Task objective =
Determine which lines of the records include the word "negative", and copy them.

Source material =
(** X14. For an even cap, and so for the default cap of 6, a window made
    of user and assistant pairs stays made of such pairs: the truncation
    never splits a pair. *)
Theorem update_keeps_pairs (memory : short_term) (user_q assistant_a : string)
    (cap : Z) :
  Z.even cap = true ->
  paired (default [] (recent_turns memory)) ->
  exists window,
    recent_turns (update_short_term_memory memory user_q assistant_a cap)
      = Some window /\ paired window.
Proof.
  intros Hev Hp. eexists. split; [reflexivity |].
  set (all := (default [] (recent_turns memory)
               ++ [mk_turn "user" user_q; mk_turn "assistant" assistant_a])%list).
  assert (paired all) as Hall
    by (apply paired_app; [exact Hp | simpl; tauto]).
  destruct (paired_even _ Hall) as [n Hn].
  apply Z.even_spec in Hev as [c Hc].
  unfold Py.slice_last. cbv zeta.
  destruct (Z.ltb_spec (- cap) 0) as [Hneg | Hpos].
  - replace (List.length all - Z.to_nat cap)%nat with (2 * (n - Z.to_nat c))%nat
      by lia.
    now apply paired_skipn.
  - replace (Z.to_nat (- cap)) with (2 * Z.to_nat (- c))%nat by lia.
    now apply paired_skipn.
Qed.

End TurnFacts.

(** A window of one pair under the default cap. *)
Lemma update_keeps_new_pair_witness :
  exists older,
    Memory.recent_turns
      (Memory.update_short_term_memory
         (Memory.mk_short_term
            (Some [Memory.mk_turn "user" "q1"; Memory.mk_turn "assistant" "a1"]) None)
         "q2" "a2" 6)
    = Some (older ++ [Memory.mk_turn "user" "q2"; Memory.mk_turn "assistant" "a2"]).
Proof.
  exact (proj1 (TurnFacts.update_keeps_new_pair
                  (Memory.mk_short_term
                     (Some [Memory.mk_turn "user" "q1"; Memory.mk_turn "assistant" "a1"])
                     None)
                  "q2" "a2" 6 ltac:(lia))).
Defined.

(** The same window keeps its pairs. *)
Lemma update_keeps_pairs_witness :
  exists window,
    Memory.recent_turns
      (Memory.update_short_term_memory
         (Memory.mk_short_term
            (Some [Memory.mk_turn "user" "q1"; Memory.mk_turn "assistant" "a1"]) None)
         "q2" "a2" 6)
    = Some window /\ Notions.paired window.
Proof.
  refine (TurnFacts.update_keeps_pairs
            (Memory.mk_short_term
               (Some [Memory.mk_turn "user" "q1"; Memory.mk_turn "assistant" "a1"])
               None)
            "q2" "a2" 6 eq_refl _).
  simpl. tauto.
Defined.

(** ** More on the SQL runner *)

Module RunnerFacts.
Import Db Spec.

Local Open Scope string_scope.

Lemma unsafe_skips_engine
    (engine engine' : string -> Z -> Res (list string * list (list cell)))
    (sql : string) (limit_rows : Z) :
  is_safe_select sql = false ->
  run_sql engine sql limit_rows = run_sql engine' sql limit_rows.
Proof. intros H. unfold run_sql. now rewrite H. Qed.

Lemma joined_not_error (sep : string) (cells : list string) (x : string)
    (l : list string) :
  String.prefix "SQL_ERROR: " (String.concat sep (table_line cells :: x :: l)) = false.
Proof. reflexivity. Qed.

Lemma render_not_error (cols : list string) (rows : list (list cell)) :
  Py.startswith (render cols rows) "SQL_ERROR: " = false.
Proof.
  unfold render. destruct cols as [| c cols]; [reflexivity |].
  unfold join, Py.startswith. cbn [app]. apply joined_not_error.
Qed.

(** X16. The error marker is unambiguous: the answer of [run_sql] starts
    with [SQL_ERROR: ] exactly when the statement was rejected or the
    engine raised; a rendered result never starts with it. *)
Theorem error_marker_iff
    (engine : string -> Z -> Res (list string * list (list cell)))
    (sql : string) (limit_rows : Z) :
  exists out,
    run_sql engine sql limit_rows = Ok out /\
    (Py.startswith out "SQL_ERROR: " = true <->
     is_safe_select sql = false \/ exists e, engine sql limit_rows = Raise e).
Proof.
  unfold run_sql. destruct (is_safe_select sql); simpl negb; cbv iota.
  - destruct (engine sql limit_rows) as [[cols rows] | e] eqn:E; simpl.
    + eexists. split; [reflexivity |]. rewrite render_not_error.
      split; [discriminate |]. intros [H | [e H]]; discriminate.
    + eexists. split; [reflexivity |]. split; [eauto |]. intros _.
      apply DbFacts.prefix_app.
  - eexists. split; [reflexivity |]. split; [auto |]. intros _.
    apply (DbFacts.prefix_app "SQL_ERROR: " ("Unsafe or invalid SQL detected: " ++ sql)).
Qed.

(** X17. The guard does not see letter case or white space around the
    statement. *)
Theorem is_safe_select_normalizes (sql : string) :
  is_safe_select (Py.lower sql) = is_safe_select sql /\
  is_safe_select (Py.strip sql) = is_safe_select sql.
Proof.
  unfold is_safe_select. split.
  - now rewrite <- QueryFacts.lower_strip, QueryFacts.lower_idem.
  - now rewrite StringFacts.strip_strip.
Qed.

End RunnerFacts.

(** A table of one row does not look like an error. *)
Lemma error_marker_iff_witness :
  exists out,
    Db.run_sql (fun _ _ => Ok (["x"%string], [[Some "1"%string]]))
      "SELECT x FROM t" 200 = Ok out /\
    Py.startswith out "SQL_ERROR: " <> true.
Proof.
  destruct (RunnerFacts.error_marker_iff
              (fun _ _ => Ok (["x"%string], [[Some "1"%string]]))
              "SELECT x FROM t" 200) as (out & Ho & Hiff).
  exists out. split; [exact Ho |].
  intros H. apply Hiff in H as [H | [e H]]; discriminate.
Defined.

(** ** More on routing *)

Module RouteFacts.
Import Graph Spec.

Local Open Scope string_scope.

Lemma app_assoc_s (a b c : string) : (a ++ b) ++ c = a ++ (b ++ c).
Proof.
  induction a as [| x a IH]; [reflexivity |].
  rewrite !DbFacts.append_cons. now rewrite IH.
Qed.

Lemma prefix_iff (w s : string) :
  String.prefix w s = true <-> exists post, s = w ++ post.
Proof.
  split.
  - intros H. eexists. now apply DbFacts.prefix_split.
  - intros [post ->]. apply DbFacts.prefix_app.
Qed.

Lemma contains_iff (needle hay : string) :
  Py.contains needle hay = true <->
  exists pre post, hay = pre ++ needle ++ post.
Proof.
  induction hay as [| c hay IH].
  - cbn [Py.contains]. rewrite orb_false_r, prefix_iff. split.
    + intros [post E]. now exists "", post.
    + intros (pre & post & E). destruct pre as [| d pre]; [| discriminate].
      now exists post.
  - cbn [Py.contains]. rewrite orb_true_iff, prefix_iff, IH. split.
    + intros [[post E] | (pre & post & E)].
      * now exists "", post.
      * exists (String c pre), post. now rewrite E.
    + intros (pre & post & E). destruct pre as [| d pre].
      * left. now exists post.
      * right. rewrite DbFacts.append_cons in E. injection E as -> E. eauto.
Qed.

Lemma lower_app (a b : string) : Py.lower (a ++ b) = Py.lower a ++ Py.lower b.
Proof.
  induction a as [| c a IH]; [reflexivity |].
  rewrite DbFacts.append_cons. simpl. now rewrite IH.
Qed.

Lemma any_in_embedded (triggers : list string) (q pre post : string) :
  Py.any_in triggers q = true -> Py.any_in triggers (pre ++ q ++ post) = true.
Proof.
  unfold Py.any_in. rewrite !existsb_exists.
  intros (t & Ht & Hc). exists t. split; [exact Ht |].
  apply contains_iff in Hc as (a & b & ->). apply contains_iff.
  exists (pre ++ a), (b ++ post). now rewrite !app_assoc_s.
Qed.

(** X18. A question is predictive exactly when its lower-cased text
    holds one of the eight trigger phrases somewhere, also inside a
    longer word. *)
Theorem is_predictive_iff (q : string) :
  is_predictive q = true <->
  exists t pre post,
    In t Notions.predictive_triggers /\ Py.lower q = pre ++ t ++ post.
Proof.
  unfold is_predictive. fold Notions.predictive_triggers.
  unfold Py.any_in. rewrite existsb_exists. split.
  - intros (t & Ht & Hc). apply contains_iff in Hc as (pre & post & E). eauto.
  - intros (t & pre & post & Ht & E). exists t. split; [exact Ht |].
    apply contains_iff. eauto.
Qed.

(** X19. A predictive trigger cannot be talked away: when a text is
    routed Predictive, so is every text that contains it, in any letter
    case of the surrounding words. *)
Theorem predictive_embedded (q pre post : string) :
  classify q = Predictive -> classify (pre ++ q ++ post) = Predictive.
Proof.
  unfold classify. destruct (is_predictive q) eqn:E.
  - intros _. unfold is_predictive in *.
    rewrite !lower_app. now rewrite (any_in_embedded _ _ _ _ E).
  - destruct (needs_sql q); discriminate.
Qed.

(** X20. Routing does not see letter case. *)
Theorem classify_lower (q : string) :
  classify (Py.lower q) = classify q /\
  is_predictive (Py.lower q) = is_predictive q /\
  needs_sql (Py.lower q) = needs_sql q.
Proof.
  unfold classify, is_predictive, needs_sql.
  now rewrite QueryFacts.lower_idem.
Qed.

End RouteFacts.

(** A predictive question inside a longer request for rows. *)
Lemma predictive_embedded_witness :
  Graph.classify
    ("show rows, then "%string ++ "suggest a strategy"%string ++ " from the table"%string)
  = Graph.Predictive.
Proof.
  exact (RouteFacts.predictive_embedded "suggest a strategy" "show rows, then "
           " from the table" eq_refl).
Defined.
(** * Scaffold runner: the two boilerplate Makefiles

    The repository holds two Makefiles, one per variant:
    [react_redux_boilerplate/Makefile] (JavaScript) and the Makefile of
    [react_redux_typescript_boilerplate] (TypeScript).  Each one declares the
    variables [NAME] and [PARENT_DIR], a handful of targets whose recipes are
    shell command lines, and a composite target [build].

    The embedding is shallow: the variables are Rocq values, a Makefile is the
    list of its rules, a recipe line is a small shell term ([&&], [|], simple
    commands), and running [make goal] is a function on an explicit world
    (a file system plus whatever the black-box tools keep outside of it).

    Interpreter conventions (GNU make run with its default flags):
    - prerequisites are brought up to date from left to right, each target at
      most once, then the recipe of the target itself runs;
    - every recipe line runs in a shell of its own that starts in the
      directory make was invoked in; make stops at the first line whose exit
      status is not zero;
    - no file named after a target exists in the invocation root, so every
      target reached is out of date and its recipe runs;
    - a path is a list of component names; [.] is dropped, [..] and symbolic
      links are not interpreted; [NAME] is one non-empty component.

    [mkdir], [cp], [mv], [cd] and [echo] are modelled on the file system
    (regular files and directories, no permission bits); [npx], [npm], [jq],
    [sponge] and [git] are black boxes: an arbitrary function that returns
    an exit status and a new world.  The shell is [/bin/sh] as make starts
    it: [a && b] stops at a failing [a], and a pipeline [a | b] has the exit
    status of [b]. *)

From Stdlib Require Import Strings.Ascii.
From stdpp Require Import base strings list gmap pretty.

(** ** Paths *)

(** An absolute, resolved path: the component names from [/] down. *)
Abbreviation path := (list string).

(** A path as it is written in a command line. *)
Record operand := Operand { absolute : bool; comps : list string }.

Definition rel (cs : list string) : operand := Operand false cs.

(** [d </> cs] is the text of [d] followed by [/c1/c2/...]. *)
Definition sub (d : operand) (cs : list string) : operand :=
  Operand (absolute d) (comps d ++ cs).
Infix "</>" := sub (at level 50, left associativity).

Definition resolve (cwd : path) (o : operand) : path :=
  (if absolute o then [] else cwd) ++ filter (λ c, c ≠ ".") (comps o).

Definition parent (p : path) : path := removelast p.

Definition basename (p : path) : string := List.last p "".

(** Reading a variable's text: the shell removes single quotes from a word
    ([unquote]); a directory text is cut at its slashes ([parse_dir]). *)
Fixpoint unquote (s : string) : string :=
  match s with
  | EmptyString => EmptyString
  | String c s' =>
      if Ascii.eqb c "'"%char then unquote s' else String c (unquote s')
  end.

Fixpoint split_slash (cur : string) (s : string) : list string :=
  match s with
  | EmptyString => [cur]
  | String c s' =>
      if Ascii.eqb c "/"%char then cur :: split_slash "" s'
      else split_slash (cur +:+ String c "") s'
  end.

Definition starts_with_slash (s : string) : bool :=
  match s with
  | String c _ => Ascii.eqb c "/"%char
  | EmptyString => false
  end.

Definition parse_dir (s : string) : operand :=
  Operand (starts_with_slash s) (filter (λ c, c ≠ "") (split_slash "" s)).

(** ** File system *)

Inductive node := File (data : string) | Dir.

Global Instance node_eq_dec : EqDecision node.
Proof. solve_decision. Defined.

Abbreviation fsmap := (gmap (list string) node).

(** [/] itself always is a directory. *)
Definition is_dir (fs : fsmap) (p : path) : bool :=
  match p with
  | [] => true
  | _ => bool_decide (fs !! p = Some Dir)
  end.

(** Why a command line ended with a non-zero status. *)
Inductive reason :=
  | ExitNonZero          (* a black-box tool reported failure *)
  | InvalidOption (o : string)
  | NoSuchFile           (* the source operand does not exist *)
  | NoSuchDirectory      (* cd: the directory does not exist *)
  | MissingDestDir       (* the directory to write into does not exist *)
  | NotADirectory        (* a path component is a regular file *)
  | IsADirectory         (* a directory where a regular file is needed *)
  | SameFile             (* source and destination are the same file *)
  | IntoItself           (* mv of a directory into itself *)
  | DestinationExists.   (* mv onto an existing entry it cannot replace *)

Inductive status := Ok | Fail (why : reason).

Global Instance reason_eq_dec : EqDecision reason.
Proof. solve_decision. Defined.
Global Instance status_eq_dec : EqDecision status.
Proof. solve_decision. Defined.

(** [mkdir -p]: walk down from [base], keep the directories that exist,
    create the missing ones, give up on a regular file in the way. *)
Fixpoint mkdir_p (fs : fsmap) (base : path) (cs : list string)
  : reason + fsmap :=
  match cs with
  | [] => inr fs
  | c :: cs' =>
      let p := base ++ [c] in
      match fs !! p with
      | Some Dir => mkdir_p fs p cs'
      | Some (File _) => inl NotADirectory
      | None => mkdir_p (<[p := Dir]> fs) p cs'
      end
  end.

(** [cp SRC DST] without options: one regular file, written over whatever
    regular file is at the destination. *)
Definition cp_target (fs : fsmap) (s d : path) : path :=
  if is_dir fs d then d ++ [basename s] else d.

Definition cp (fs : fsmap) (s d : path) : reason + fsmap :=
  match fs !! s with
  | None => inl NoSuchFile
  | Some Dir => inl IsADirectory
  | Some (File data) =>
      let t := cp_target fs s d in
      match fs !! t with
      | Some Dir => inl IsADirectory
      | _ =>
          if bool_decide (t = s) then inl SameFile
          else if is_dir fs (parent t) then inr (<[t := File data]> fs)
          else inl MissingDestDir
      end
  end.
(** * asconfig: the ALSA device scanner and the .asoundrc generator

    A shallow embedding of [asconfig.c]: the capability scan [scancards],
    the block emitters [add_plug], [add_dmix], ... and the generator
    [print_asoundrc], followed by the properties proved about them.

    Conventions.
    - [guint] values are only stored, compared and printed by the program,
      never computed with, so they are modelled as [N]; [gint] values that
      may be negative (combo box indices, dialog responses, error codes)
      are modelled as [Z].
    - A [gchar *] that may be [NULL] is an [option string].
    - Every write to the output stream, an [fprintf] of [print_asoundrc]
      or a call of one of the [add_*] emitters, is a value of type
      [block]; the bytes it writes are given by [render]. *)

From Stdlib Require Import String Ascii ZArith NArith List Bool Lia DecimalString.
Import ListNotations.
Local Open Scope string_scope.

Definition guint := N.
Definition gint := Z.

(** ** Configuration macros (asconfig.c, lines 24-52) *)

Definition ASCONFIG_DEFAULT_RATE : guint := 48000%N.
Definition ASCONFIG_DEFAULT_FORMAT_NAME : string := "S16_LE".
Definition ASCONFIG_DEFAULT_CHANNELS : guint := 2%N.
Definition ASCONFIG_STREAM_INPUT_FORMAT : string := "raw".
Definition ASCONFIG_STREAM_COMMAND : string :=
  "| lame -r --bitwidth %b -s %r -m j -q6 --cbr -b 192 - - | /usr/local/bin/ezstream -c /path/to/config".

(** The combo box tables (lines 103-105).  [resamplers] is indexed with the
    active item of the resampler combo box; the table ends with a [NULL]
    entry, which is what an index outside 0..2 is modelled to read. *)
Definition playbackInterfaceTypes : list string := ["hw"; "plug"; "dmix"].
Definition captureInterfaceTypes : list string := ["hw"; "plug"; "dsnoop"].

Definition resamplers (i : gint) : option string :=
  if (i =? 0)%Z then Some "speexrate"
  else if (i =? 1)%Z then Some "speexrate_medium"
  else if (i =? 2)%Z then Some "speexrate_best"
  else None.

(** ** Constants of the C library, GTK and ALSA used by the program *)

Definition EBUSY : gint := 16%Z.
Definition GTK_RESPONSE_NONE : gint := (-1)%Z.
Definition GTK_RESPONSE_DELETE_EVENT : gint := (-4)%Z.
Definition GTK_RESPONSE_CANCEL : gint := (-6)%Z.
Definition GTK_RESPONSE_YES : gint := (-8)%Z.
Definition GTK_RESPONSE_NO : gint := (-9)%Z.

Inductive GtkMessageType : Set :=
| GTK_MESSAGE_INFO
| GTK_MESSAGE_WARNING
| GTK_MESSAGE_QUESTION
| GTK_MESSAGE_ERROR.

Inductive snd_pcm_stream_t : Set :=
| SND_PCM_STREAM_PLAYBACK
| SND_PCM_STREAM_CAPTURE.

(** ** printf conversions *)

Module Printf.

Definition nl : string := String "010"%char EmptyString.
Definition dq : string := String "034"%char EmptyString.

(** [%u] and, for the non-negative indices it is used with, [%d]. *)
Definition u (n : guint) : string := NilZero.string_of_uint (N.to_uint n).

(** [%s]; glibc prints a [NULL] argument as the text below. *)
Definition s (x : option string) : string :=
  match x with
  | Some t => t
  | None => "(null)"
  end.

(** [snprintf(buf, size, ...)] keeps at most [size - 1] characters. *)
Definition snprintf (size : nat) (text : string) : string :=
  substring 0 (size - 1) text.

(** The text of consecutive source lines, each ending in a newline. *)
Fixpoint lines (l : list string) : string :=
  match l with
  | [] => EmptyString
  | x :: rest => x ++ nl ++ lines rest
  end.

End Printf.

(** ** The device list (one row of the GtkListStore, lines 74-92, 781-797)

    String columns are [NULL] and unsigned columns are 0 until they are
    set. *)

Record row : Set := mk_row {
  COLUMN_IN_USE : option string;
  COLUMN_CARD : guint;
  COLUMN_CARD_ID : option string;
  COLUMN_CARD_NAME : option string;
  COLUMN_DEVICE : guint;
  COLUMN_DEVICE_ID : option string;
  COLUMN_DEVICE_NAME : option string;
  COLUMN_DEVICE_MIN_CHANNELS : guint;
  COLUMN_DEVICE_MAX_CHANNELS : guint;
  COLUMN_DEVICE_MIN_RATE : guint;
  COLUMN_DEVICE_MAX_RATE : guint;
  COLUMN_DEVICE_FORMAT : option string;
  COLUMN_DEVICE_ALSA_HW : option string;
  COLUMN_DEFAULT_RATE : guint;
  COLUMN_DEFAULT_FORMAT : option string;
  COLUMN_DEFAULT_CHANNELS : guint
}.

Definition GtkListStore := list row.

(** ** The sound hardware, as the ALSA calls of [scancards] answer

    Each field is the answer of the call it is named after, for the stream
    direction being scanned: an error code (0 on success) or the value
    returned.  The three [set_*] calls are made once each, in the order
    rate, format, channels, on the same parameter space. *)

Definition snd_pcm_format_t := nat.
Definition SND_PCM_FORMAT_S16_LE : snd_pcm_format_t := 2%nat.
Definition ASCONFIG_DEFAULT_FORMAT : snd_pcm_format_t := SND_PCM_FORMAT_S16_LE.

Expected output =
      may be negative (combo box indices, dialog responses, error codes)
(** [%u] and, for the non-negative indices it is used with, [%d]. *)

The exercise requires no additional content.